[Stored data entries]

◆ ◆ ◆ ◆

(** * Webhook relay: signed URLs, receive pipeline, forward executor, queries

    A shallow embedding of the worker (src/worker.ts), the forward executor
    (src/forward.ts), the hit store (stats.ts) and the MCP rule upsert, with
    the properties of the specification stated over it. *)

From Stdlib Require Import ZArith List Lia Bool String Ascii.
From stdpp Require Import base option list sorting gmap.
Import ListNotations.
Local Open Scope Z_scope.

(** ** JavaScript strings and byte arrays

    A JS string is a sequence of UTF-16 code units; [s.length] and
    [s.slice] count code units.  A [Uint8Array] is a sequence of octets. *)

Abbreviation jsstring := (list Z).
Abbreviation bytes := (list Z).

Definition is_byte (b : Z) : Prop := 0 <= b < 256.

(** An ASCII literal of the source as a JS string. *)
Definition lit (s : string) : jsstring :=
  map (fun a => Z.of_N (N_of_ascii a)) (list_ascii_of_string s).

Definition jsstring_eqb (a b : jsstring) : bool := bool_decide (a = b).

(** [s.length] *)
Definition js_length (s : jsstring) : Z := Z.of_nat (length s).

(** [s.slice(0, n)] for a non-negative [n] *)
Definition js_slice0 (n : Z) (s : jsstring) : jsstring := take (Z.to_nat n) s.

(** JS truthiness of a possibly undefined string: [undefined] and the empty
    string are falsy. *)
Definition truthy (o : option jsstring) : bool :=
  match o with
  | Some (_ :: _) => true
  | _ => false
  end.

Module TextEncoder.

Definition is_high_surrogate (c : Z) : bool := (0xD800 <=? c) && (c <=? 0xDBFF).
Definition is_low_surrogate (c : Z) : bool := (0xDC00 <=? c) && (c <=? 0xDFFF).

(** UTF-8 bytes of one code point. *)
Definition encode_code_point (cp : Z) : bytes :=
  if cp <? 0x80 then [cp]
  else if cp <? 0x800 then
    [Z.lor 0xC0 (Z.shiftr cp 6); Z.lor 0x80 (Z.land cp 0x3F)]
  else if cp <? 0x10000 then
    [Z.lor 0xE0 (Z.shiftr cp 12);
     Z.lor 0x80 (Z.land (Z.shiftr cp 6) 0x3F);
     Z.lor 0x80 (Z.land cp 0x3F)]
  else
    [Z.lor 0xF0 (Z.shiftr cp 18);
     Z.lor 0x80 (Z.land (Z.shiftr cp 12) 0x3F);
     Z.lor 0x80 (Z.land (Z.shiftr cp 6) 0x3F);
     Z.lor 0x80 (Z.land cp 0x3F)].

(** [new TextEncoder().encode(s)]: surrogate pairs are combined, a lone
    surrogate becomes U+FFFD. *)
Fixpoint encode (s : jsstring) : bytes :=
  match s with
  | [] => []
  | c :: rest =>
    if is_high_surrogate c then
      match rest with
      | d :: rest' =>
        if is_low_surrogate d then
          encode_code_point
            (0x10000 + Z.shiftl (c - 0xD800) 10 + (d - 0xDC00)) ++ encode rest'
        else encode_code_point 0xFFFD ++ encode rest
      | [] => encode_code_point 0xFFFD
      end
    else if is_low_surrogate c then encode_code_point 0xFFFD ++ encode rest
    else encode_code_point c ++ encode rest
  end.

End TextEncoder.

(** ** SHA-256 and HMAC (the [crypto.subtle] primitives the worker calls) *)

Module SHA256.

Definition mask32 (x : Z) : Z := Z.land x 0xFFFFFFFF.
Definition add32 (x y : Z) : Z := mask32 (x + y).
Definition rotr (n x : Z) : Z :=
  Z.lor (Z.shiftr x n) (mask32 (Z.shiftl x (32 - n))).
Definition not32 (x : Z) : Z := Z.lxor x 0xFFFFFFFF.

Definition Ch (x y z : Z) : Z := Z.lxor (Z.land x y) (Z.land (not32 x) z).
Definition Maj (x y z : Z) : Z :=
  Z.lxor (Z.lxor (Z.land x y) (Z.land x z)) (Z.land y z).
Definition bsig0 (x : Z) : Z := Z.lxor (Z.lxor (rotr 2 x) (rotr 13 x)) (rotr 22 x).
Definition bsig1 (x : Z) : Z := Z.lxor (Z.lxor (rotr 6 x) (rotr 11 x)) (rotr 25 x).
Definition ssig0 (x : Z) : Z := Z.lxor (Z.lxor (rotr 7 x) (rotr 18 x)) (Z.shiftr x 3).
Definition ssig1 (x : Z) : Z := Z.lxor (Z.lxor (rotr 17 x) (rotr 19 x)) (Z.shiftr x 10).

(** The round constants are the first 32 fractional bits of the cube roots
    of the first 64 primes, the initial state those of the square roots of
    the first 8. *)
Definition primes64 : list Z :=
  [2; 3; 5; 7; 11; 13; 17; 19; 23; 29; 31; 37; 41; 43; 47; 53;
   59; 61; 67; 71; 73; 79; 83; 89; 97; 101; 103; 107; 109; 113; 127; 131;
   137; 139; 149; 151; 157; 163; 167; 173; 179; 181; 191; 193; 197; 199; 211; 223;
   227; 229; 233; 239; 241; 251; 257; 263; 269; 271; 277; 281; 283; 293; 307; 311].

(** Largest [r < 2^bits] with [r^3 <= n], one bit at a time. *)
Fixpoint icbrt_bits (bits : nat) (n r : Z) : Z :=
  match bits with
  | O => r
  | S b =>
    let r' := r + Z.shiftl 1 (Z.of_nat b) in
    icbrt_bits b n (if r' * r' * r' <=? n then r' else r)
  end.

Definition frac_cbrt32 (p : Z) : Z := mask32 (icbrt_bits 36 (Z.shiftl p 96) 0).
Definition frac_sqrt32 (p : Z) : Z := mask32 (Z.sqrt (Z.shiftl p 64)).

Definition K : list Z := Eval vm_compute in map frac_cbrt32 primes64.
Definition H0 : list Z := Eval vm_compute in map frac_sqrt32 (take 8 primes64).

(** Big-endian bytes of a word, and back. *)
Definition word_bytes (w : Z) : bytes :=
  [Z.land (Z.shiftr w 24) 255; Z.land (Z.shiftr w 16) 255;
   Z.land (Z.shiftr w 8) 255; Z.land w 255].

Definition be32 (a b c d : Z) : Z :=
  Z.lor (Z.lor (Z.shiftl a 24) (Z.shiftl b 16)) (Z.lor (Z.shiftl c 8) d).

Definition len64_bytes (n : Z) : bytes :=
  word_bytes (mask32 (Z.shiftr n 32)) ++ word_bytes (mask32 n).

(** Padding: 0x80, zeros up to 56 mod 64, then the bit length on 8 bytes. *)
Definition pad (msg : bytes) : bytes :=
  let l := Z.of_nat (length msg) in
  let k := (55 - l) mod 64 in
  msg ++ [0x80] ++ repeat 0 (Z.to_nat k) ++ len64_bytes (8 * l).

Fixpoint words_of (fuel : nat) (bs : bytes) : list Z :=
  match fuel, bs with
  | S f, a :: b :: c :: d :: rest => be32 a b c d :: words_of f rest
  | _, _ => []
  end.

(** The message schedule, newest word first. *)
Definition schedule_step (w : list Z) : list Z :=
  add32 (add32 (add32 (ssig1 (nth 1 w 0)) (nth 6 w 0)) (ssig0 (nth 14 w 0)))
        (nth 15 w 0) :: w.

Definition schedule (block : list Z) : list Z :=
  rev (Nat.iter 48 schedule_step (rev block)).

Record state := St { sa : Z; sb : Z; sc : Z; sd : Z; se : Z; sf : Z; sg : Z; sh : Z }.

Definition round (s : state) (kw : Z * Z) : state :=
  let t1 := add32 (add32 (add32 (add32 (sh s) (bsig1 (se s)))
                                (Ch (se s) (sf s) (sg s))) (fst kw)) (snd kw) in
  let t2 := add32 (bsig0 (sa s)) (Maj (sa s) (sb s) (sc s)) in
  St (add32 t1 t2) (sa s) (sb s) (sc s) (add32 (sd s) t1) (se s) (sf s) (sg s).

Definition compress (h : state) (block : list Z) : state :=
  let s := fold_left round (combine K (schedule block)) h in
  St (add32 (sa h) (sa s)) (add32 (sb h) (sb s)) (add32 (sc h) (sc s))
     (add32 (sd h) (sd s)) (add32 (se h) (se s)) (add32 (sf h) (sf s))
     (add32 (sg h) (sg s)) (add32 (sh h) (sh s)).

Fixpoint blocks_of (fuel : nat) (ws : list Z) : list (list Z) :=
  match fuel with
  | O => []
  | S f =>
    match ws with
    | [] => []
    | _ => take 16 ws :: blocks_of f (drop 16 ws)
    end
  end.

Definition init : state :=
  St (nth 0 H0 0) (nth 1 H0 0) (nth 2 H0 0) (nth 3 H0 0)
     (nth 4 H0 0) (nth 5 H0 0) (nth 6 H0 0) (nth 7 H0 0).

Definition digest_bytes (s : state) : bytes :=
  word_bytes (sa s) ++ word_bytes (sb s) ++ word_bytes (sc s) ++ word_bytes (sd s) ++
  word_bytes (se s) ++ word_bytes (sf s) ++ word_bytes (sg s) ++ word_bytes (sh s).

Definition hash (msg : bytes) : bytes :=
  let p := pad msg in
  let ws := words_of (length p) p in
  digest_bytes (fold_left compress (blocks_of (length ws) ws) init).

End SHA256.

Module HMAC.

Definition block_size : nat := 64.

Definition block_key (key : bytes) : bytes :=
  let k := if (block_size <? length key)%nat then SHA256.hash key else key in
  k ++ repeat 0 (block_size - length k).

(** [crypto.subtle.sign("HMAC", key, msg)] for a SHA-256 key. *)
Definition sign (key msg : bytes) : bytes :=
  let k := block_key key in
  SHA256.hash (map (Z.lxor 0x5c) k ++ SHA256.hash (map (Z.lxor 0x36) k ++ msg)).

End HMAC.

(** Lower-case hexadecimal rendering, for known-answer checks. *)
Definition hex_digit (n : Z) : Z := if n <? 10 then 48 + n else 87 + n.
Definition hex_of_bytes (bs : bytes) : jsstring :=
  flat_map (fun b => [hex_digit (Z.shiftr b 4); hex_digit (Z.land b 15)]) bs.

(** ** Token codec (worker.ts, generateWebhookToken / verifyWebhookToken) *)

Module Base64.

(** The sextets of a group of three octets. *)
Definition sextet1 (a : Z) : Z := Z.shiftr a 2.
Definition sextet2 (a b : Z) : Z := Z.lor (Z.shiftl (Z.land a 3) 4) (Z.shiftr b 4).
Definition sextet3 (b c : Z) : Z := Z.lor (Z.shiftl (Z.land b 15) 2) (Z.shiftr c 6).
Definition sextet4 (c : Z) : Z := Z.land c 63.

(** Standard alphabet: A-Z a-z 0-9 + / *)
Definition char (i : Z) : Z :=
  if i <? 26 then 65 + i
  else if i <? 52 then 97 + (i - 26)
  else if i <? 62 then 48 + (i - 52)
  else if i =? 62 then 43
  else 47.

(** URL-safe alphabet: A-Z a-z 0-9 - _ *)
Definition url_char (i : Z) : Z :=
  if i <? 26 then 65 + i
  else if i <? 52 then 97 + (i - 26)
  else if i <? 62 then 48 + (i - 52)
  else if i =? 62 then 45
  else 95.

Definition pad_char : Z := 61.

(** [btoa(String.fromCharCode(...bs))]: padded standard Base64. *)
Fixpoint btoa (bs : bytes) : jsstring :=
  match bs with
  | [] => []
  | [a] => [char (sextet1 a); char (sextet2 a 0); pad_char; pad_char]
  | [a; b] => [char (sextet1 a); char (sextet2 a b); char (sextet3 b 0); pad_char]
  | a :: b :: c :: rest =>
    char (sextet1 a) :: char (sextet2 a b) :: char (sextet3 b c) :: char (sextet4 c)
    :: btoa rest
  end.

(** base64url of RFC 4648 section 5 with the padding left out: the
    encoding the specification names. *)
Fixpoint base64url_nopad (bs : bytes) : jsstring :=
  match bs with
  | [] => []
  | [a] => [url_char (sextet1 a); url_char (sextet2 a 0)]
  | [a; b] => [url_char (sextet1 a); url_char (sextet2 a b); url_char (sextet3 b 0)]
  | a :: b :: c :: rest =>
    url_char (sextet1 a) :: url_char (sextet2 a b) :: url_char (sextet3 b c)
    :: url_char (sextet4 c) :: base64url_nopad rest
  end.

End Base64.

(** [s.replace(/c/g, d)] for a one-character pattern. *)
Definition replace_all (c d : Z) (s : jsstring) : jsstring :=
  map (fun x => if x =? c then d else x) s.

(** Both replacements of the source on one character:
    [.replace(/\+/g, "-").replace(/\//g, "_")]. *)
Definition to_url (c : Z) : Z :=
  (fun x => if x =? 47 then 95 else x) ((fun x => if x =? 43 then 45 else x) c).

(** [s.replace(/=+$/, '')]: the run of [=] that ends the string is removed. *)
Definition strip_trailing_pad (s : jsstring) : jsstring :=
  fold_right (fun c acc => if (c =? Base64.pad_char) && bool_decide (acc = [])
                           then [] else c :: acc) [] s.

(** [crypto.subtle.importKey("raw", raw, {name: "HMAC", hash: "SHA-256"},
    false, ["sign"])]: a key of length zero is refused with a DataError;
    [None] is that rejection. *)
Definition importKey (raw : bytes) : option bytes :=
  match raw with
  | [] => None
  | _ :: _ => Some raw
  end.

(** [None] where the promise rejects. *)
Definition generateWebhookToken (id secret : jsstring) : option jsstring :=
  match importKey (TextEncoder.encode secret) with
  | None => None
  | Some key =>
    let sig := HMAC.sign key (TextEncoder.encode id) in
    Some (strip_trailing_pad (replace_all 47 95 (replace_all 43 45 (Base64.btoa sig))))
  end.

Definition verifyWebhookToken (id token secret : jsstring) : option bool :=
  match generateWebhookToken id secret with
  | None => None
  | Some expected => Some (jsstring_eqb token expected)
  end.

◆ ◆ ◆ ◆

§ **AIM OF THE EXERCISE**: Using the records above, copy exactly the lines from the one containing "(sextet3 b 0)]" through the last, inclusive, and nothing else.

§ **SOLUTION BELOW**:
  | [a; b] => [url_char (sextet1 a); url_char (sextet2 a b); url_char (sextet3 b 0)]
  | a :: b :: c :: rest =>
    url_char (sextet1 a) :: url_char (sextet2 a b) :: url_char (sextet3 b c)
    :: url_char (sextet4 c) :: base64url_nopad rest
  end.

End Base64.

(** [s.replace(/c/g, d)] for a one-character pattern. *)
Definition replace_all (c d : Z) (s : jsstring) : jsstring :=
  map (fun x => if x =? c then d else x) s.

(** Both replacements of the source on one character:
    [.replace(/\+/g, "-").replace(/\//g, "_")]. *)
Definition to_url (c : Z) : Z :=
  (fun x => if x =? 47 then 95 else x) ((fun x => if x =? 43 then 45 else x) c).

(** [s.replace(/=+$/, '')]: the run of [=] that ends the string is removed. *)
Definition strip_trailing_pad (s : jsstring) : jsstring :=
  fold_right (fun c acc => if (c =? Base64.pad_char) && bool_decide (acc = [])
                           then [] else c :: acc) [] s.

(** [crypto.subtle.importKey("raw", raw, {name: "HMAC", hash: "SHA-256"},
    false, ["sign"])]: a key of length zero is refused with a DataError;
    [None] is that rejection. *)
Definition importKey (raw : bytes) : option bytes :=
  match raw with
  | [] => None
  | _ :: _ => Some raw
  end.

(** [None] where the promise rejects. *)
Definition generateWebhookToken (id secret : jsstring) : option jsstring :=
  match importKey (TextEncoder.encode secret) with
  | None => None
  | Some key =>
    let sig := HMAC.sign key (TextEncoder.encode id) in
    Some (strip_trailing_pad (replace_all 47 95 (replace_all 43 45 (Base64.btoa sig))))
  end.

Definition verifyWebhookToken (id token secret : jsstring) : option bool :=
  match generateWebhookToken id secret with
  | None => None
  | Some expected => Some (jsstring_eqb token expected)
  end.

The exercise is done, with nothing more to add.